**THE PROBLEM**
Read the data line by line and say how many lines contain the string "exact", giving the number alone.

**Stored records**
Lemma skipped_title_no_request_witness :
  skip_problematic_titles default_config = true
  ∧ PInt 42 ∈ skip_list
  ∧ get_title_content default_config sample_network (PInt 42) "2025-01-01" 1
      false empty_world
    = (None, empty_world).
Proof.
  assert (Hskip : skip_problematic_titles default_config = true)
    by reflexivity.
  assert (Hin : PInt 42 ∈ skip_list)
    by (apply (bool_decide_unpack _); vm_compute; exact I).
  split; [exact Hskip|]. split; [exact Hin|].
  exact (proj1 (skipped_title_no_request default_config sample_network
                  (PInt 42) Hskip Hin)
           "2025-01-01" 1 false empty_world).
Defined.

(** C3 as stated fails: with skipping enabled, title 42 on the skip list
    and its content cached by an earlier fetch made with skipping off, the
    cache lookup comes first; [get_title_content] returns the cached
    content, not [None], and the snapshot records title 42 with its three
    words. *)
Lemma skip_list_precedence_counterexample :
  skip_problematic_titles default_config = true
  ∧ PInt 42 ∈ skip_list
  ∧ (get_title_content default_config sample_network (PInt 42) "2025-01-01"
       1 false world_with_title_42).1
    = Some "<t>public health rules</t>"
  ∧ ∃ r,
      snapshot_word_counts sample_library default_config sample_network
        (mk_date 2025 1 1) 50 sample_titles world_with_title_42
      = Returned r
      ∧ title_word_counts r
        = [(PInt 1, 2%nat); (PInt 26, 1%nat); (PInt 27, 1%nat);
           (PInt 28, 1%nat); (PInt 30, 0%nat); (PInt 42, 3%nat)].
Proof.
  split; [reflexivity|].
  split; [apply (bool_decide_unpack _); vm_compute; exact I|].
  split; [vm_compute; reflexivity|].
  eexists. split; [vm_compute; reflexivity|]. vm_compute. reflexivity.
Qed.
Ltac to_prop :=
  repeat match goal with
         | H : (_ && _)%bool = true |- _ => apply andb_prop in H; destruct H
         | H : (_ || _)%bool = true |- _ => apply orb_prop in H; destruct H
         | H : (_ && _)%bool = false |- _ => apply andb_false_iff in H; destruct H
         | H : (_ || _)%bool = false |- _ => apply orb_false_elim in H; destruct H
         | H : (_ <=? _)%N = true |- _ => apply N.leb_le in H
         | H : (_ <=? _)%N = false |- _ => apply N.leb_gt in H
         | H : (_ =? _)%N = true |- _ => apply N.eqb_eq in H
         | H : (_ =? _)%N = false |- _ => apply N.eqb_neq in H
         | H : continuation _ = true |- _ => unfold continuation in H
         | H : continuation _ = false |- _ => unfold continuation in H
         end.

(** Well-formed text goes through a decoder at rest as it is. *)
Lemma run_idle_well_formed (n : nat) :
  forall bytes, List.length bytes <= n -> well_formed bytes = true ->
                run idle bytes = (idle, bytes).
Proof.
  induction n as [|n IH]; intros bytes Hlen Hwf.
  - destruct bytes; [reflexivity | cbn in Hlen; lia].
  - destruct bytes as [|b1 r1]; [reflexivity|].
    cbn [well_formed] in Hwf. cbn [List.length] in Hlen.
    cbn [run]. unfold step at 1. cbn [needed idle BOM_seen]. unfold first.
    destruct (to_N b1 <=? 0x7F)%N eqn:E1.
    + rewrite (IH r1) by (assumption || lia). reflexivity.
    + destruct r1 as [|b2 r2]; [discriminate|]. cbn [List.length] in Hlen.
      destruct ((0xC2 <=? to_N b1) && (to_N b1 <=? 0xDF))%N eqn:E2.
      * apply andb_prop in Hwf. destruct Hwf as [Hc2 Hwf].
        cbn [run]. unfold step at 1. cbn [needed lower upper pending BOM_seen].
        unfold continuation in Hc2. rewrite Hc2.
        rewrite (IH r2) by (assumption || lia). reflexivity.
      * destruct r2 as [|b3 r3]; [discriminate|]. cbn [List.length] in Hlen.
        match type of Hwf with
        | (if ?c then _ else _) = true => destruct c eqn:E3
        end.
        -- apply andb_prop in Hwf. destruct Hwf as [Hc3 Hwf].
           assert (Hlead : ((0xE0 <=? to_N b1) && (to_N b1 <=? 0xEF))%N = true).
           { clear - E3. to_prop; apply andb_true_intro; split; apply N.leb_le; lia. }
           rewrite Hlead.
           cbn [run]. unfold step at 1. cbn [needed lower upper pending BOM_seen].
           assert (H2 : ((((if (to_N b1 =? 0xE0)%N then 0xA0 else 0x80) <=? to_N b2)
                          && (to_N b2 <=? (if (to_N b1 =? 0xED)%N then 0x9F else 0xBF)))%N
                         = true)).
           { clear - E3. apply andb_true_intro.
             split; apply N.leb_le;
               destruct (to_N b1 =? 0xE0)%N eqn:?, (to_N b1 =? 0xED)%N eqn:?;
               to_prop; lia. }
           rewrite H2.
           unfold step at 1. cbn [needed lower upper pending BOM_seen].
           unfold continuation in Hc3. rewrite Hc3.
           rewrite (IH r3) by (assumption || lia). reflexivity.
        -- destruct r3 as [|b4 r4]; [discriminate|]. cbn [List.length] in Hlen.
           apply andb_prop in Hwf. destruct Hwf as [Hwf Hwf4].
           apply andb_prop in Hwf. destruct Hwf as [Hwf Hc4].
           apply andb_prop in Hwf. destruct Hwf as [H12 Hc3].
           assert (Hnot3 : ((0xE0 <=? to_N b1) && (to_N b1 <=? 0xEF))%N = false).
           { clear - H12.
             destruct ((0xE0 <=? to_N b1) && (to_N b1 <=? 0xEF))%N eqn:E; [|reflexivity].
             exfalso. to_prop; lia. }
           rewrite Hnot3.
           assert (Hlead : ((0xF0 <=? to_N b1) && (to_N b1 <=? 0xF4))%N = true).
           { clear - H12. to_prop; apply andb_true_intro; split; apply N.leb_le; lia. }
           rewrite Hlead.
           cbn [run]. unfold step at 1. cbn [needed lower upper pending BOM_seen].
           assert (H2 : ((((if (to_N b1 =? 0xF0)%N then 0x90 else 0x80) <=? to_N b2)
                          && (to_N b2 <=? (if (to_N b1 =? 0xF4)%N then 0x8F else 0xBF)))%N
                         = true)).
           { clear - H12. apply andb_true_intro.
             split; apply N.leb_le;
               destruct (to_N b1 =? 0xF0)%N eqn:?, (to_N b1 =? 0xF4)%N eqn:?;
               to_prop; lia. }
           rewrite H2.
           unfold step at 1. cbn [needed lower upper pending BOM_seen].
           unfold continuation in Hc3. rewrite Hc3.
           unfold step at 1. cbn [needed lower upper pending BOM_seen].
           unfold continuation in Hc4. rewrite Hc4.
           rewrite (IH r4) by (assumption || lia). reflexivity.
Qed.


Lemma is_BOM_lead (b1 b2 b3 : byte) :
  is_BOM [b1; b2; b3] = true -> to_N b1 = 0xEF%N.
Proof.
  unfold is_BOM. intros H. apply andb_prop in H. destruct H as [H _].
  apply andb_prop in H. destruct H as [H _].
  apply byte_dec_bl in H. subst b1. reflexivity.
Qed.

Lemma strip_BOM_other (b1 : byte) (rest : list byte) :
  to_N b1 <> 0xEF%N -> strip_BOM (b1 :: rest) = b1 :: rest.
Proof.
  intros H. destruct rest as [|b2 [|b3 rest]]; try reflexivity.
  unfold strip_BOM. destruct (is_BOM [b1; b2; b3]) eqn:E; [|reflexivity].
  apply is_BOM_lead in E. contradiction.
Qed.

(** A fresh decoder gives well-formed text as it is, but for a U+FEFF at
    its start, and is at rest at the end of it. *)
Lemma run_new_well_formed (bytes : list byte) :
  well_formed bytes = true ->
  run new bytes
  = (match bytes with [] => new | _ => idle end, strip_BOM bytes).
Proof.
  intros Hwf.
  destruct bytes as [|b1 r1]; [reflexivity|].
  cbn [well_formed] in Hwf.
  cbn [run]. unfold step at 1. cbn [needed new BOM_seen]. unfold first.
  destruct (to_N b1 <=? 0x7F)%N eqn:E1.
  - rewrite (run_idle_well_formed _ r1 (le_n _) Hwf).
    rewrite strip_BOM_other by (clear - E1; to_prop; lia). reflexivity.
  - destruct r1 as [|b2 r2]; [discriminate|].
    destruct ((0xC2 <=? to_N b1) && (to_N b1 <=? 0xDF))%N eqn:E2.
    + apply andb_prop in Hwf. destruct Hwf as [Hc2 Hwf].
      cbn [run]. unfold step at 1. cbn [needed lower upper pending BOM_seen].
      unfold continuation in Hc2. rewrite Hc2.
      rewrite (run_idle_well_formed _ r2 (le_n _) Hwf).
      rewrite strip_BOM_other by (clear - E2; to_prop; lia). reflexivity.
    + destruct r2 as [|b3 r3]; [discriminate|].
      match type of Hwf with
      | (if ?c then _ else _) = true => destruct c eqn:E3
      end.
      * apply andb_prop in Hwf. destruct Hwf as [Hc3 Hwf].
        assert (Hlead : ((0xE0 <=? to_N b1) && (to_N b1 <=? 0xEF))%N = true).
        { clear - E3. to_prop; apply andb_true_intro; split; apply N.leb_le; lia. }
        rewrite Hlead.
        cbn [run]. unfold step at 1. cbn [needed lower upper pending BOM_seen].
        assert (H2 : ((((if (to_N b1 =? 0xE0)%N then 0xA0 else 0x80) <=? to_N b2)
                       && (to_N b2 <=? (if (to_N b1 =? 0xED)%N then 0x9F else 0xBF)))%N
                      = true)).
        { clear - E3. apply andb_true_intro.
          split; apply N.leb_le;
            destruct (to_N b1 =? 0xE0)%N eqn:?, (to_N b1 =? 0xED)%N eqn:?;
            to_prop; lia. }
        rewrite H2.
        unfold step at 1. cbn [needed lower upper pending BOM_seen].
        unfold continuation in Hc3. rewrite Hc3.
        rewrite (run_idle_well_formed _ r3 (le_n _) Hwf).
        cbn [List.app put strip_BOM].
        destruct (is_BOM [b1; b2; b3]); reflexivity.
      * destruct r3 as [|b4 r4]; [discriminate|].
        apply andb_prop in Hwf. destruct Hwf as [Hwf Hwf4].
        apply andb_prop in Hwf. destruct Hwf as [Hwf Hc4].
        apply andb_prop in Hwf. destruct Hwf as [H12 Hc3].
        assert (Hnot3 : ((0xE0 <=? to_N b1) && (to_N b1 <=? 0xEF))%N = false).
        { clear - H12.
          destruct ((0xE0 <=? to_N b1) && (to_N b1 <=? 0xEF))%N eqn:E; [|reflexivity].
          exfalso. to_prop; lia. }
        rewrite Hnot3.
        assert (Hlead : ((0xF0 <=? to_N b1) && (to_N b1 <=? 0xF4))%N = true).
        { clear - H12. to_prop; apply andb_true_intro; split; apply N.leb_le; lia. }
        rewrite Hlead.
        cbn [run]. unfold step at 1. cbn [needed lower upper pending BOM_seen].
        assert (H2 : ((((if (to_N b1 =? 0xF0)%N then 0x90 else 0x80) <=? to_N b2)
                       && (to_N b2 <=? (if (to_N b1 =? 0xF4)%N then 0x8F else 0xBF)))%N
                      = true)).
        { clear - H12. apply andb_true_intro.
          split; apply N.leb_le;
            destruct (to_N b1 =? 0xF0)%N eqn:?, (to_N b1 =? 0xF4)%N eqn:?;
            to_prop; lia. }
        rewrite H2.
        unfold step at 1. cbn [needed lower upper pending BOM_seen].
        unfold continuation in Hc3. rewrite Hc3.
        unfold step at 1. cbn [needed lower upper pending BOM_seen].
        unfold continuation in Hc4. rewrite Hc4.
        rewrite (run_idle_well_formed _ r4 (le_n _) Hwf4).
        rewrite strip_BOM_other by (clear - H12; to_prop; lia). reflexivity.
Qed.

**RESPONSE AREA**
4